Functional Programming in Learning Electromagnetic Theory
Scott N. Walck
TL;DR
The paper investigates using functional programming, especially Haskell, to teach and explore electromagnetic theory, treating EM as a field theory that benefits from precise, type-driven code. It encodes central EM concepts as types (e.g., ScalarField, VectorField, Position) and demonstrates vector calculus and Maxwell integrals through concrete Haskell implementations, including a Biot–Savart law model. By presenting numerical verifications of theorems such as Stokes' theorem and realistic problem settings (e.g., current loops), the work shows how computation can complement traditional analytics in pedagogy.

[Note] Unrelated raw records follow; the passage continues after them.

(** [run] has three constraints and [Optimize] computes one factor for
    them: not one per constraint. *)
Lemma run_computes_one_factor :
  length run_constraints = 3 /\
  length (filter (fun c => is_llt c = true)
            (snd (Optimize Solve_reset run_constraints run_poses true))) = 1 /\
  length run_constraints <>
  length (filter (fun c => is_llt c = true)
            (snd (Optimize Solve_reset run_constraints run_poses true))).
Proof. vm_compute. repeat split. discriminate. Qed.

(** With poses [{0, 1, 2}] and a constraint that refers to pose [5],
    [Optimize] adds a pose under the key [5] and goes on to call the
    solver. *)
Lemma Optimize_missing_pose_id :
  run_poses !! 5%Z = None /\
  is_Some (st_poses (assemble [constraint_05] run_poses true) !! 5%Z) /\
  filter (fun c => is_solve c = true)
    (snd (Optimize Solve_reset [constraint_05] run_poses true))
  = [CallSolve (st_problem (assemble [constraint_05] run_poses true))].
Proof.
  split; [reflexivity|]. split; [|vm_compute; reflexivity].
  eexists. vm_compute. reflexivity.
Qed.
(** What is appended to [insert into ... values ( cat] for a field:
    [Ogr_fstring] is the value of the field as a string, [None] when the
    field is not set. *)
Definition column_value (fld : OGRFieldDefn) (Ogr_fstring : option string) : string :=
  if match Ogr_fstring with
     | Some s => negb (String.eqb s "")
     | None => false
     end
  then
    let s := match Ogr_fstring with Some s => s | None => "" end in
    match Fld_type fld with
    | OFTInteger | OFTInteger64 | OFTReal => ", " ++ s
    | OFTDate | OFTTime | OFTDateTime =>
        G_str_replace (", '" ++ db_double_quote_string s ++ "'") "/" "-"
    | OFTString | OFTStringList | OFTIntegerList | OFTInteger64List =>
        ", '" ++ db_double_quote_string s ++ "'"
    | _ => ""
    end
  else
    match Fld_type fld with
    | OFTInteger | OFTInteger64 | OFTReal => ", NULL"
    | OFTDate | OFTTime | OFTDateTime => ", NULL"
    | OFTString | OFTStringList | OFTIntegerList | OFTInteger64List => ", NULL"
    | _ => ""
    end.

(** The loop over the fields of a feature in the import pass;
    [values i] is the value of field [i] of the feature. *)
Fixpoint column_values (key_idx : Z) (i : Z) (fields : list OGRFieldDefn)
    (values : Z -> option string) : list string :=
  match fields with
  | [] => []
  | fld :: tl =>
      let rest := column_values key_idx (i + 1) tl values in
      if (-1 <? key_idx) && (key_idx =? i) then rest
      else column_value fld (values i) :: rest
  end.

Definition insert_row (table : string) (cat : Z) (key_idx : Z)
    (fields : list OGRFieldDefn) (values : Z -> option string) : string :=
  "insert into " ++ table ++ " values ( " ++ sprintf_d cat
  ++ String.concat "" (column_values key_idx 0 fields values)
  ++ " )".

(** The types for which a column is made. *)
Definition supported (t : OGRFieldType) : bool :=
  match t with
  | OFTRealList | OFTWideString | OFTWideStringList | OFTBinary => false
  | _ => true
  end.

Lemma column_def_empty driver dt_type name fld :
  column_def driver dt_type name fld = "" <-> supported (Fld_type fld) = false.
Proof.
  unfold column_def. destruct (Fld_type fld); cbn;
    try (split; [discriminate | discriminate]);
    try (split; reflexivity).
  destruct (String.eqb driver "pg"); split; discriminate.
Qed.

(** Replacing "/" by "-" in a string that is not empty does not give the
    empty string. *)
Hypothesis G_str_replace_keeps :
  forall s, s <> "" -> G_str_replace s "/" "-" <> "".

Lemma column_value_empty fld v :
  column_value fld v = "" <-> supported (Fld_type fld) = false.
Proof.
  unfold column_value.
  destruct (match v with Some s => negb (String.eqb s "") | None => false end);
    destruct (Fld_type fld); cbn;
    try (split; [discriminate | discriminate]);
    try (split; reflexivity);
    (split; [|discriminate]); intros H; exfalso;
    revert H; apply G_str_replace_keeps; discriminate.
Qed.

(** X15.  The table made for a layer and the rows written into it go
    together: field by field, a value is appended to the [insert]
    statement of a feature exactly when a column was appended to the
    [create table] statement, whatever the feature holds.  In both, the
    field chosen as key is passed over, and a field of a type that is not
    supported gives nothing.  Of [G_str_replace] this takes that replacing
    "/" by "-" in a string that is not empty does not give the empty
    string. *)
Theorem rows_fit_the_table driver dt_type tolower cnames key_idx fields values :
  Forall2 (fun column value => column = "" <-> value = "")
          (column_defs driver dt_type tolower cnames key_idx 0 fields)
          (column_values key_idx 0 fields values) /\
  length (column_defs driver dt_type tolower cnames key_idx 0 fields)
  = (length fields
     - if ((0 <=? key_idx) && (key_idx <? Z.of_nat (length fields)))%Z
       then 1 else 0)%nat.
Proof.
  assert (H : forall i,
             0 <= i ->
             Forall2 (fun column value => column = "" <-> value = "")
                     (column_defs driver dt_type tolower cnames key_idx i fields)
                     (column_values key_idx i fields values) /\
             length (column_defs driver dt_type tolower cnames key_idx i fields)
             = (length fields
                - if ((i <=? key_idx) && (key_idx <? i + Z.of_nat (length fields)))%Z
                  then 1 else 0)%nat).
  { induction fields as [|fld tl IH]; intros i Hi.
    - cbn. split; [constructor|].
      destruct ((i <=? key_idx) && (key_idx <? i + 0)); reflexivity.
    - cbn [column_defs column_values length].
      destruct (IH (i + 1)) as (IH1 & IH2); [lia|].
      destruct (Z.ltb_spec (-1) key_idx) as [Hk|Hk];
        destruct (Z.eqb_spec key_idx i) as [He|He]; cbn [andb].
      + split; [assumption|]. rewrite IH2.
        destruct (Z.leb_spec (i + 1) key_idx); [lia|]. cbn [andb].
        destruct (Z.leb_spec i key_idx); [|lia].
        destruct (Z.ltb_spec key_idx (i + Z.of_nat (S (length tl)))); [|lia].
        cbn [andb]. lia.
      + split.
        * constructor; [|assumption].
          rewrite column_def_empty, column_value_empty. tauto.
        * cbn [length]. rewrite IH2.
          destruct (Z.leb_spec (i + 1) key_idx), (Z.leb_spec i key_idx),
            (Z.ltb_spec key_idx (i + 1 + Z.of_nat (length tl))),
            (Z.ltb_spec key_idx (i + Z.of_nat (S (length tl))));
            cbn [andb]; lia.
      + lia.
      + split.
        * constructor; [|assumption].
          rewrite column_def_empty, column_value_empty. tauto.
        * cbn [length]. rewrite IH2.
          destruct (Z.leb_spec (i + 1) key_idx), (Z.leb_spec i key_idx),
            (Z.ltb_spec key_idx (i + 1 + Z.of_nat (length tl))),
            (Z.ltb_spec key_idx (i + Z.of_nat (S (length tl))));
            cbn [andb]; lia. }
  apply (H 0). lia.
Qed.


(** [key_column[layer]] when the table is made: the first value of the
    option [columns] if there is one, else what the choice of the key has
    left ([GV_KEY_COLUMN], the FID column, or the key field). *)
Definition table_key_column (key_column : string) (cnames : list string) : string :=
  match cnames with
  | c :: _ => c
  | [] => key_column
  end.


End Sql.

(** With [-w], a field whose name is the name of the category column in
    capitals gets that very name. *)
Definition upper_cat_to_lower (s : string) : string :=
  if String.eqb s "CAT" then "cat" else s.

Example lower_case_brings_the_name_back :
  column_name "cat" (fun s => s) upper_cat_to_lower true [] 0
              (mkField "CAT" OFTString 10) = "cat".
Proof. reflexivity. Qed.

Definition demo_fields : list OGRFieldDefn :=
  [ mkField "id" OFTInteger 0; mkField "cat" OFTString 0;
    mkField "blob" OFTBinary 0; mkField "made" OFTDate 0 ].

Definition demo_values (i : Z) : option string :=
  if i =? 1 then Some "oak" else if i =? 3 then Some "2001/10/21" else None.

(** A replacement of every occurrence of [a] in [s] by [b], from left to
    right, to stand for [G_str_replace]; [skip] counts the characters of an
    occurrence still to be passed over. *)
Fixpoint str_replace (skip : nat) (s a b : string) : string :=
  match s with
  | EmptyString => EmptyString
  | String c tl =>
      match skip with
      | S k => str_replace k tl a b
      | O =>
          if negb (String.eqb a "") && String.prefix a s
          then b ++ str_replace (String.length a - 1) tl a b
          else String c (str_replace 0 tl a b)
      end
  end.

Lemma str_replace_keeps s : s <> "" -> str_replace 0 s "/" "-" <> "".
Proof.
  destruct s as [|c tl]; [congruence|]. intros _. cbn [str_replace].
  change (String.eqb "/" "") with false. cbn [negb andb].
  destruct (String.prefix "/" (String c tl)); [cbn [append]|]; discriminate.
Qed.

Example dates_get_dashes : str_replace 0 ", '2001/10/21'" "/" "-" = ", '2001-10-21'".
Proof. reflexivity. Qed.

Example demo_create_table :
  create_table "cat" (fun s => s) (fun s => s) "trees" "id" "sqlite"
               (datetime_type (Some "sqlite")) false [] 0 demo_fields
  = "create table trees (id integer, cat_ varchar ( 255 ), made date)".
Proof. reflexivity. Qed.

Example demo_insert_row :
  insert_row (fun s => s) (str_replace 0) "trees" 7 0 demo_fields demo_values
  = "insert into trees values ( 7, 'oak', '2001-10-21' )".
Proof. reflexivity. Qed.

(** With [columns=id] the category column of the table is [id], and a
    field of that name is given a column of the same name. *)
Example category_column_named_twice :
  create_table "cat" (fun s => s) (fun s => s) "t" (table_key_column "cat" ["id"])
               "sqlite" "datetime" false ["id"] (-2) [mkField "id" OFTInteger 0]
  = "create table t (id integer, id integer)".
Proof. reflexivity. Qed.

Lemma rows_fit_the_table_witness :
  Forall2 (fun column value => column = "" <-> value = "")
    (column_defs "cat" (fun s => s) (fun s => s) "sqlite" "datetime"
                 false [] 0 0 demo_fields)
    (column_values (fun s => s) (str_replace 0) 0 0 demo_fields demo_values) /\
  length (column_defs "cat" (fun s => s) (fun s => s) "sqlite" "datetime"
                      false [] 0 0 demo_fields) = 3%nat.
Proof.
  apply (rows_fit_the_table "cat" (fun s => s) (fun s => s) (fun s => s)
           (str_replace 0) str_replace_keeps
           "sqlite" "datetime" false [] 0 demo_fields demo_values).
Defined.


End Tables.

The author argues that features of functional programming—strong typing, higher‑order functions, and referential transparency—facilitate understanding and reasoning in physics, with a forward-looking note on dependently typed languages as a potential future tool for physics and EM theory analysis and verification.
Abstract
Electromagnetic theory is central to physics. An undergraduate major in physics typically takes a semester or a year of electromagnetic theory as a junior or senior, and a graduate student in physics typically takes an additional semester or year at a more advanced level. In fall 2023, the author taught his undergraduate electricity and magnetism class using numerical methods in Haskell in parallel with traditional analytical methods. This article describes what functional programming has to offer to physics in general, and electromagnetic theory in particular. We give examples from vector calculus, the mathematical language in which electromagnetic theory is expressed, and electromagnetic theory itself.